=== Material for the task ===

(** It runs, from the state in which nobody does. *)
Lemma run_next s s' t th p :
  focus t t th p s' → live t s t th → state th = RUNNABLE →
  p = set_run false (place_of s t th) → idle_thread s' = idle_thread s → mutexes s' = mutexes s →
  inv (with_this_thread t (with_threads (<[t := with_state RUNNING th]> (threads s')) s')).
Proof.
  intros Hf Hl Hst -> Hid Hm.
  set (s2 := with_threads _ _).
  assert (focus t t (with_state RUNNING th) (set_run false (place_of s t th)) s2) as Hf2 by exact (focus_thread _ _ _ _ _ _ Hf).
  pose proof (place_io _ _ _ _ Hl) as Lio.
  destruct Hl as [L1 L2 L3 L4 L5 L6 L7 L8 L9 L10 L11].
  unfold state_ok in L7. rewrite Hst in L7. destruct L7 as (C1 & C2 & Ha).
  assert (live t s2 t (with_state RUNNING th)) as Hlive.
  { apply (live_place _ _ _ _ _ (fo_place _ _ _ _ _ Hf2)); cbn; try done.
    - split; [done | intros []; done].
    - intros c. destruct (context th) as [[]|]; naive_solver.
    - intros m. destruct (context th) as [[]|]; naive_solver.
    - split; [by left |]. intros H. apply (at_sleep _ _ _ (fo_place _ _ _ _ _ Hf2)) in H. cbn in H.
      apply Ha, L2, H.
    - intros m Hc. destruct (L8 m Hc) as [? | [(y & ? & ?) |]]; [congruence | | by right; right].
      right; left. exists y. unfold s2. cbn. by rewrite Hm.
    - by rewrite Hid.
    - rewrite Hid. intros Et. split; [by right |]. apply (L10 Et). }
  assert (threads s2 !! t = Some (with_state RUNNING th)) as Ht2 by apply Hf2.
  apply inv_intro.
  - cbn [this_thread with_this_thread]. destruct (fo_inv _ _ _ _ _ Hf2) as [I1 I2 I3 I4 I5 I6 I7 I8 I9 I10].
    split; try done. intros x Hx. apply (same_view_ok t s2); [by split | by apply I8].
  - cbn [this_thread with_this_thread]. apply (same_view_ok t s2); [by split |]. unfold thread_ok. by rewrite Ht2.
  - exists (with_state RUNNING th). split_and!; [done | done | done].
Qed.

(** The idle thread runs only when nobody else can. *)
Definition quiet s : Prop := this_thread s = idle_thread s → run_q s = [].

Definition ok s : Prop := inv s ∧ quiet s.

Lemma schedule_ok s F :
  between s → wp _st_vp_schedule (λ _ s', ok s' ∧ this_thread s' = next_thread s ∧
    run_q s' = tl (run_q s)) F s.
Proof.
  intros Hb. unfold _st_vp_schedule, next_thread. apply wp_bind, wp_gets. cbn [id].
  destruct (run_q s) as [| t r] eqn:Er; apply wp_bind.
  - apply wp_ret. destruct (ib_idle _ _ _ (Hb 0 0)) as [th Hth].
    destruct (between_focus s _ th Hb Hth) as [Hf Hl].
    assert (state th = RUNNABLE) as Hst.
    { destruct (live_idle_state _ _ _ _ Hl eq_refl) as [[? | Hrun] Hc]; [done |]. exfalso.
      pose proof (ib_threads (idle_thread s + 1) (idle_thread s + 1) s (Hb _ _) (idle_thread s) ltac:(lia)) as H.
      unfold thread_ok in H. rewrite Hth in H. pose proof (live_state _ _ _ _ H) as H'.
      unfold state_ok in H'. rewrite Hrun in H'. destruct H' as [[? | H'] _]; [lia |].
      rewrite H' in Hc. naive_solver. }
    apply wp_bind, (wp_the_thread _ _ _ _ th); [done |].
    apply wp_bind, wp_check; [by rewrite bool_decide_true |].
    apply wp_bind, (wp_upd _ _ _ _ _ _ _ _ Hf). intros s1 -> Hf1. apply wp_modify.
    split; [split; [| intros _; exact Er] | split; [done | exact Er]]. eapply (run_next s); try done.
    assert (set_run false (place_of s (idle_thread s) th) = place_of s (idle_thread s) th) as ->; [| done].
    unfold place_of, set_run. cbn. f_equal. symmetry. apply bool_decide_eq_false.
    rewrite Er. apply not_elem_of_nil.
  - assert (t ∈ run_q s) as Htr by (rewrite Er; left).
    assert (∃ th, threads s !! t = Some th) as [th Hth].
    { destruct (threads s !! t) eqn:Et; [eauto |].
      pose proof (ib_threads (t + 1) t s (Hb _ _) t ltac:(lia)) as H. unfold thread_ok in H. rewrite Et in H.
      by destruct H. }
    destruct (between_focus s _ th Hb Hth) as [Hf Hl].
    destruct (proj1 (live_run _ _ _ _ Hl) Htr) as [Hst Hni].
    apply wp_bind, (wp_del_runq _ _ _ _ _ _ _ Hf); [cbn; by rewrite bool_decide_true |].
    intros s1 E1 Hf1. apply wp_ret.
    apply wp_bind, (wp_the_thread _ _ _ _ th); [apply Hf1 |].
    apply wp_bind, wp_check; [by rewrite bool_decide_true |].
    apply wp_bind, (wp_upd _ _ _ _ _ _ _ _ Hf1). intros s2 -> Hf2. apply wp_modify.
    split; [split; [eapply (run_next s); try done; by subst |] | split; [done |]].
    { cbn. intros Et. subst s1. by destruct Hni. }
    subst s1. cbn. rewrite Er. unfold remove. rewrite filter_cons_False by naive_solver. cbn [tl].
    pose proof (ib_run _ _ _ (Hb 0 0)) as Hnd. rewrite Er in Hnd. apply NoDup_cons in Hnd as [Hn _].
    clear -Hn. induction r as [| y r IH]; [done |]. rewrite filter_cons_True by set_solver. f_equal.
    apply IH. set_solver.
Qed.

(** ** The running thread *)
Lemma running s : inv s →
  ∃ th, threads s !! this_thread s = Some th ∧ state th = RUNNING ∧ context th ≠ Some Exited ∧
    live (this_thread s) s (this_thread s) th.
Proof.
  intros Hi. destruct (inv_this s Hi) as (th & Ht & Hs & Hc). exists th. split_and!; try done.
  pose proof (inv_thread s (this_thread s) Hi) as H. unfold thread_ok in H. by rewrite Ht in H.
Qed.

(** A thread that runs code of its own is on no queue. *)
Lemma running_nowhere s th :
  inv s → threads s !! this_thread s = Some th → context th = None →
  focus (this_thread s) (this_thread s) th nowhere s ∧ state th = RUNNING ∧
    has_flag (flags th) _ST_FL_ON_SLEEPQ = false ∧ term th = None ∧
    (has_flag (flags th) _ST_FL_IDLE_THREAD = true ↔ this_thread s = idle_thread s).
Proof.
  intros Hi Ht Hc. destruct (running s Hi) as (th' & Ht' & Hs & _ & Hl).
  rewrite Ht in Ht'. injection Ht' as <-.
  assert (pollqs s !! this_thread s = None) as Hq.
  { destruct (pollqs s !! this_thread s) eqn:Eq; [| done].
    assert (context th = Some In_poll); [| congruence].
    apply (live_poll _ _ _ _ Hl). rewrite Eq. by eexists. }
  pose proof (live_state _ _ _ _ Hl) as Hst. unfold state_ok in Hst. rewrite Hs in Hst. destruct Hst as [_ Hns].
  split_and!; [| done | | by apply Hl | apply Hl].
  - split; [apply Hi | done |]. split; cbn.
    + rewrite (live_run _ _ _ _ Hl), Hs. split; [intros []; done | done].
    + rewrite (live_io _ _ _ _ Hl). unfold polling. rewrite Hq. split; [intros (? & ? & ?); done | done].
    + split; [by intros ?%Hns | done].
    + done.
    + intros c. rewrite (live_cond _ _ _ _ Hl), Hc. done.
    + intros m. rewrite (live_mutex _ _ _ _ Hl), Hc. done.
  - apply not_true_is_false. intros H. by apply Hns, (live_sleep _ _ _ _ Hl).
Qed.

===

**What to produce:** Using the material above, find each line that holds "congruence" and copy that line.

**Solution for this exercise:**
    - intros m Hc. destruct (L8 m Hc) as [? | [(y & ? & ?) |]]; [congruence | | by right; right].
    assert (context th = Some In_poll); [| congruence].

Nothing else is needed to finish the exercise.